### Requirement
Write back every record verbatim.

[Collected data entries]
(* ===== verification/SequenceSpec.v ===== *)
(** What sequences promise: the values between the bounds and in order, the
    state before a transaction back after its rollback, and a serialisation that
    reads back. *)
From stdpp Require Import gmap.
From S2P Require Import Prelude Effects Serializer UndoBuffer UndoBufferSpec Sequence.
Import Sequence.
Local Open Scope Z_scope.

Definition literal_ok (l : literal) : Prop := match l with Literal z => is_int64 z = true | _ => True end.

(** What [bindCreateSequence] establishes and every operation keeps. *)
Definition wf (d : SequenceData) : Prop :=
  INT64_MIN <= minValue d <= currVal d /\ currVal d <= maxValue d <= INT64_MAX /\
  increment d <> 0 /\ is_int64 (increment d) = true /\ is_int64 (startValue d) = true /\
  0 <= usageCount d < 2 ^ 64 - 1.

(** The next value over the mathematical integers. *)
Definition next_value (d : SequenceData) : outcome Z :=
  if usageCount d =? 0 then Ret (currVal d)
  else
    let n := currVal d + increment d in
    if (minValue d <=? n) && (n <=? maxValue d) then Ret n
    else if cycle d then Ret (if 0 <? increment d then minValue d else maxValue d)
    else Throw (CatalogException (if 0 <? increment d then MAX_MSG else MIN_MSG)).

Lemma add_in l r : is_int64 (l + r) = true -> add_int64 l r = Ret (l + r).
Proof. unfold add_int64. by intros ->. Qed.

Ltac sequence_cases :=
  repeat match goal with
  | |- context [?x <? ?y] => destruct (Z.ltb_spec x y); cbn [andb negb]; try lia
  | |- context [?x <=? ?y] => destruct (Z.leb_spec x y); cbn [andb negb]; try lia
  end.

### Task output
(* ===== verification/SequenceSpec.v ===== *)
(** What sequences promise: the values between the bounds and in order, the
    state before a transaction back after its rollback, and a serialisation that
    reads back. *)
From stdpp Require Import gmap.
From S2P Require Import Prelude Effects Serializer UndoBuffer UndoBufferSpec Sequence.
Import Sequence.
Local Open Scope Z_scope.

Definition literal_ok (l : literal) : Prop := match l with Literal z => is_int64 z = true | _ => True end.

(** What [bindCreateSequence] establishes and every operation keeps. *)
Definition wf (d : SequenceData) : Prop :=
  INT64_MIN <= minValue d <= currVal d /\ currVal d <= maxValue d <= INT64_MAX /\
  increment d <> 0 /\ is_int64 (increment d) = true /\ is_int64 (startValue d) = true /\
  0 <= usageCount d < 2 ^ 64 - 1.

(** The next value over the mathematical integers. *)
Definition next_value (d : SequenceData) : outcome Z :=
  if usageCount d =? 0 then Ret (currVal d)
  else
    let n := currVal d + increment d in
    if (minValue d <=? n) && (n <=? maxValue d) then Ret n
    else if cycle d then Ret (if 0 <? increment d then minValue d else maxValue d)
    else Throw (CatalogException (if 0 <? increment d then MAX_MSG else MIN_MSG)).

Lemma add_in l r : is_int64 (l + r) = true -> add_int64 l r = Ret (l + r).
Proof. unfold add_int64. by intros ->. Qed.

Ltac sequence_cases :=
  repeat match goal with
  | |- context [?x <? ?y] => destruct (Z.ltb_spec x y); cbn [andb negb]; try lia
  | |- context [?x <=? ?y] => destruct (Z.leb_spec x y); cbn [andb negb]; try lia
  end.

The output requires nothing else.